___ MATERIAL PROVIDED ___
(** A method that leaves the instance as it found it. *)
Definition keeps_self {A} (m : M A) : Prop :=
  forall h, self (snd (m h)) = self h.
End WithLibs.

End NucleiDataset.

(** ** An example directory *)

Module Example.
Import Py NucleiDataset.

(** A directory with two samples. A file is identified by its path, a
    tensor by how it was made; the generator state and the entropy source
    are counters. *)
Definition libs : Libs := {|
  obj := option string;
  PyNone := None;
  image := string;
  rng := Z;
  entropy := Z;
  os_listdir root :=
    if String.eqb root "nuclei_train_data"
    then Returned ["s1"; "s2"]%string else Raised (OSError root);
  os_path_join a b c := (a ++ "/" ++ b ++ "/" ++ c)%string;
  Image_open path := Returned path;
  Image_load img := Returned img;
  transforms_Grayscale img := ("gray " ++ img)%string;
  transforms_ToTensor img := Some img;
  transforms_Normalize mean std :=
    option_map (fun s => ("normalized " ++ s)%string);
  fresh_seed e := (e, e + 1);
  seeded seed := seed
|}.

(** A random flip: whether it flips depends on the generator state. *)
Definition random_flip : callable (H := libs) :=
  fun x g =>
    (if Z.even g then option_map (fun s => ("flipped " ++ s)%string) x else x,
     g + 1).

Definition two_samples (tr : option (callable (H := libs)))
  : dataset (H := libs) :=
  mk_dataset (H := libs) "nuclei_train_data" ["s1"; "s2"]%string tr None
    [Some "normalized gray nuclei_train_data/s1/image.tif"%string;
     Some "normalized gray nuclei_train_data/s2/image.tif"%string]
    [Some "nuclei_train_data/s1/mask.tif"%string;
     Some "nuclei_train_data/s2/mask.tif"%string].
End Example.

(** ** [unnormalize] *)

Module Normalization.

(** The elements of a tensor, in any fixed order. Arithmetic between a
    tensor and a number acts on every element. *)
Definition elements : Type := list Q.

Definition add_scalar (t : elements) (c : Q) : elements :=
  map (fun x => x + c)%Q t.
Definition sub_scalar (t : elements) (c : Q) : elements :=
  map (fun x => x - c)%Q t.
Definition div_scalar (t : elements) (c : Q) : elements :=
  map (fun x => x / c)%Q t.

Definition unnormalize (tensor : elements) : elements :=
  div_scalar (add_scalar tensor 1) 2.

(** [transforms.Normalize([mean], [std])] of torchvision with a single
    mean and standard deviation: [(input - mean) / std] on every element. *)
Definition Normalize (mean std : Q) (tensor : elements) : elements :=
  div_scalar (sub_scalar tensor mean) std.

(** The normalization [__init__] puts in [inp_transforms]. *)
Definition load_time_normalize : elements -> elements :=
  Normalize (1 # 2) (1 # 2).

End Normalization.

(** ** The closed form of [compute_receptive_field] *)

Module ReceptiveFieldMore.
Import Py ReceptiveField.

(** [f] to the power [n], and [1 + f + ... + f^(n-1)]. *)
Fixpoint power (f : Q) (n : nat) : Q :=
  match n with
  | O => 1
  | S n' => f * power f n'
  end.

Fixpoint geometric (f : Q) (n : nat) : Q :=
  match n with
  | O => 0
  | S n' => geometric f n' + power f n'
  end.

(** What the two loops add up to after [n = depth - 1] levels. *)
Definition closed_form (kernel_size downsample_factor : Q) (n : nat) : Q :=
  (power downsample_factor n
     * (1 + 2 * (kernel_size - 1) * inject_Z (Z.of_nat n + 1))
   + 2 * (kernel_size - 1) * geometric downsample_factor n)%Q.

(** The same sum on integers. *)
Fixpoint geometric_int (f : Z) (n : nat) : Z :=
  match n with
  | O => 0
  | S n' => geometric_int f n' + f ^ Z.of_nat n'
  end.

Definition closed_form_int (kernel_size downsample_factor : Z) (n : nat) : Z :=
  downsample_factor ^ Z.of_nat n
    * (1 + 2 * (kernel_size - 1) * (Z.of_nat n + 1))
  + 2 * (kernel_size - 1) * geometric_int downsample_factor n.

(** The two variables have the values [x] and [p]. *)
Definition vars_eq (v : vars) (x p : Q) : Prop :=
  (fov v == x)%Q /\ (downsample_factor_prod v == p)%Q.

End ReceptiveFieldMore.

(** ** An example directory with a missing file *)

Module BrokenExample.
Import Py NucleiDataset.

(** The directory of [Example] with a third sample, and [mask.tif] missing
    from the second. *)
Definition libs : Libs := {|
  obj := option string;
  PyNone := None;
  image := string;
  rng := Z;
  entropy := Z;
  os_listdir root :=
    if String.eqb root "nuclei_train_data"
    then Returned ["s1"; "s2"; "s3"]%string else Raised (OSError root);
  os_path_join a b c := (a ++ "/" ++ b ++ "/" ++ c)%string;
  Image_open path :=
    if String.eqb path "nuclei_train_data/s2/mask.tif"
    then Raised (OSError path) else Returned path;
  Image_load img := Returned img;
  transforms_Grayscale img := ("gray " ++ img)%string;
  transforms_ToTensor img := Some img;
  transforms_Normalize mean std :=
    option_map (fun s => ("normalized " ++ s)%string);
  fresh_seed e := (e, e + 1);
  seeded seed := seed
|}.
End BrokenExample.

(** ** More of [NucleiDataset] *)

Module NucleiDatasetMore.
Import Py NucleiDataset.

Section WithLibs.
Context `{Libs}.

(** What the loading loop does for one sample apart from storing the two
    results: open and load [image.tif], transform it, then open and load
    [mask.tif] and transform it. The first call that raises ends it. *)
Definition sample_outcome (root name : string) : outcome (obj * obj) :=
  try image <- Image_open (os_path_join root name "image.tif") ;
  try image <- Image_load image ;
  try mask <- Image_open (os_path_join root name "mask.tif") ;
  try mask <- Image_load mask ;
  Returned (inp_transforms image, transforms_ToTensor mask).

(** What [__getitem__] makes of the stored pair [(image0, mask0)] on a heap
    with generator state [g] and entropy source [e]: the pair it returns and
    the generator state and entropy source it leaves. *)
Definition paired (d : dataset) (image0 mask0 : obj) (g : rng) (e : entropy)
  : obj * obj * rng * entropy :=
  match transform d with
  | Some f =>
      let seed := fst (fresh_seed e) in
      (fst (f image0 (seeded seed)), fst (f mask0 (seeded seed)),
       snd (f mask0 (seeded seed)), snd (fresh_seed e))
  | None => (image0, mask0, g, e)
  end.

Definition served (d : dataset) (image0 mask0 : obj) (g : rng) (e : entropy)
  : outcome (obj * obj) * heap :=
  let '(image1, mask1, g1, e1) := paired d image0 mask0 g e in
  match img_transform d with
  | Some it =>
      (Returned (fst (it image1 g1), mask1),
       mk_heap d (snd (it image1 g1)) e1)
  | None => (Returned (image1, mask1), mk_heap d g1 e1)
  end.
End WithLibs.

End NucleiDatasetMore.

(** * Properties *)

(** ** Floats *)

Module FloatFacts.
Import Float.

Lemma nearest_proper q q' : (q == q')%Q -> nearest q = nearest q'.
Proof. intros Hq. unfold nearest. by rewrite (Qred_complete _ _ Hq). Qed.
___
Retype the records above exactly as they appear.

EXERCISE RESULT:
(** A method that leaves the instance as it found it. *)
Definition keeps_self {A} (m : M A) : Prop :=
  forall h, self (snd (m h)) = self h.
End WithLibs.

End NucleiDataset.

(** ** An example directory *)

Module Example.
Import Py NucleiDataset.

(** A directory with two samples. A file is identified by its path, a
    tensor by how it was made; the generator state and the entropy source
    are counters. *)
Definition libs : Libs := {|
  obj := option string;
  PyNone := None;
  image := string;
  rng := Z;
  entropy := Z;
  os_listdir root :=
    if String.eqb root "nuclei_train_data"
    then Returned ["s1"; "s2"]%string else Raised (OSError root);
  os_path_join a b c := (a ++ "/" ++ b ++ "/" ++ c)%string;
  Image_open path := Returned path;
  Image_load img := Returned img;
  transforms_Grayscale img := ("gray " ++ img)%string;
  transforms_ToTensor img := Some img;
  transforms_Normalize mean std :=
    option_map (fun s => ("normalized " ++ s)%string);
  fresh_seed e := (e, e + 1);
  seeded seed := seed
|}.

(** A random flip: whether it flips depends on the generator state. *)
Definition random_flip : callable (H := libs) :=
  fun x g =>
    (if Z.even g then option_map (fun s => ("flipped " ++ s)%string) x else x,
     g + 1).

Definition two_samples (tr : option (callable (H := libs)))
  : dataset (H := libs) :=
  mk_dataset (H := libs) "nuclei_train_data" ["s1"; "s2"]%string tr None
    [Some "normalized gray nuclei_train_data/s1/image.tif"%string;
     Some "normalized gray nuclei_train_data/s2/image.tif"%string]
    [Some "nuclei_train_data/s1/mask.tif"%string;
     Some "nuclei_train_data/s2/mask.tif"%string].
End Example.

(** ** [unnormalize] *)

Module Normalization.

(** The elements of a tensor, in any fixed order. Arithmetic between a
    tensor and a number acts on every element. *)
Definition elements : Type := list Q.

Definition add_scalar (t : elements) (c : Q) : elements :=
  map (fun x => x + c)%Q t.
Definition sub_scalar (t : elements) (c : Q) : elements :=
  map (fun x => x - c)%Q t.
Definition div_scalar (t : elements) (c : Q) : elements :=
  map (fun x => x / c)%Q t.

Definition unnormalize (tensor : elements) : elements :=
  div_scalar (add_scalar tensor 1) 2.

(** [transforms.Normalize([mean], [std])] of torchvision with a single
    mean and standard deviation: [(input - mean) / std] on every element. *)
Definition Normalize (mean std : Q) (tensor : elements) : elements :=
  div_scalar (sub_scalar tensor mean) std.

(** The normalization [__init__] puts in [inp_transforms]. *)
Definition load_time_normalize : elements -> elements :=
  Normalize (1 # 2) (1 # 2).

End Normalization.

(** ** The closed form of [compute_receptive_field] *)

Module ReceptiveFieldMore.
Import Py ReceptiveField.

(** [f] to the power [n], and [1 + f + ... + f^(n-1)]. *)
Fixpoint power (f : Q) (n : nat) : Q :=
  match n with
  | O => 1
  | S n' => f * power f n'
  end.

Fixpoint geometric (f : Q) (n : nat) : Q :=
  match n with
  | O => 0
  | S n' => geometric f n' + power f n'
  end.

(** What the two loops add up to after [n = depth - 1] levels. *)
Definition closed_form (kernel_size downsample_factor : Q) (n : nat) : Q :=
  (power downsample_factor n
     * (1 + 2 * (kernel_size - 1) * inject_Z (Z.of_nat n + 1))
   + 2 * (kernel_size - 1) * geometric downsample_factor n)%Q.

(** The same sum on integers. *)
Fixpoint geometric_int (f : Z) (n : nat) : Z :=
  match n with
  | O => 0
  | S n' => geometric_int f n' + f ^ Z.of_nat n'
  end.

Definition closed_form_int (kernel_size downsample_factor : Z) (n : nat) : Z :=
  downsample_factor ^ Z.of_nat n
    * (1 + 2 * (kernel_size - 1) * (Z.of_nat n + 1))
  + 2 * (kernel_size - 1) * geometric_int downsample_factor n.

(** The two variables have the values [x] and [p]. *)
Definition vars_eq (v : vars) (x p : Q) : Prop :=
  (fov v == x)%Q /\ (downsample_factor_prod v == p)%Q.

End ReceptiveFieldMore.

(** ** An example directory with a missing file *)

Module BrokenExample.
Import Py NucleiDataset.

(** The directory of [Example] with a third sample, and [mask.tif] missing
    from the second. *)
Definition libs : Libs := {|
  obj := option string;
  PyNone := None;
  image := string;
  rng := Z;
  entropy := Z;
  os_listdir root :=
    if String.eqb root "nuclei_train_data"
    then Returned ["s1"; "s2"; "s3"]%string else Raised (OSError root);
  os_path_join a b c := (a ++ "/" ++ b ++ "/" ++ c)%string;
  Image_open path :=
    if String.eqb path "nuclei_train_data/s2/mask.tif"
    then Raised (OSError path) else Returned path;
  Image_load img := Returned img;
  transforms_Grayscale img := ("gray " ++ img)%string;
  transforms_ToTensor img := Some img;
  transforms_Normalize mean std :=
    option_map (fun s => ("normalized " ++ s)%string);
  fresh_seed e := (e, e + 1);
  seeded seed := seed
|}.
End BrokenExample.

(** ** More of [NucleiDataset] *)

Module NucleiDatasetMore.
Import Py NucleiDataset.

Section WithLibs.
Context `{Libs}.

(** What the loading loop does for one sample apart from storing the two
    results: open and load [image.tif], transform it, then open and load
    [mask.tif] and transform it. The first call that raises ends it. *)
Definition sample_outcome (root name : string) : outcome (obj * obj) :=
  try image <- Image_open (os_path_join root name "image.tif") ;
  try image <- Image_load image ;
  try mask <- Image_open (os_path_join root name "mask.tif") ;
  try mask <- Image_load mask ;
  Returned (inp_transforms image, transforms_ToTensor mask).

(** What [__getitem__] makes of the stored pair [(image0, mask0)] on a heap
    with generator state [g] and entropy source [e]: the pair it returns and
    the generator state and entropy source it leaves. *)
Definition paired (d : dataset) (image0 mask0 : obj) (g : rng) (e : entropy)
  : obj * obj * rng * entropy :=
  match transform d with
  | Some f =>
      let seed := fst (fresh_seed e) in
      (fst (f image0 (seeded seed)), fst (f mask0 (seeded seed)),
       snd (f mask0 (seeded seed)), snd (fresh_seed e))
  | None => (image0, mask0, g, e)
  end.

Definition served (d : dataset) (image0 mask0 : obj) (g : rng) (e : entropy)
  : outcome (obj * obj) * heap :=
  let '(image1, mask1, g1, e1) := paired d image0 mask0 g e in
  match img_transform d with
  | Some it =>
      (Returned (fst (it image1 g1), mask1),
       mk_heap d (snd (it image1 g1)) e1)
  | None => (Returned (image1, mask1), mk_heap d g1 e1)
  end.
End WithLibs.

End NucleiDatasetMore.

(** * Properties *)

(** ** Floats *)

Module FloatFacts.
Import Float.

Lemma nearest_proper q q' : (q == q')%Q -> nearest q = nearest q'.
Proof. intros Hq. unfold nearest. by rewrite (Qred_complete _ _ Hq). Qed.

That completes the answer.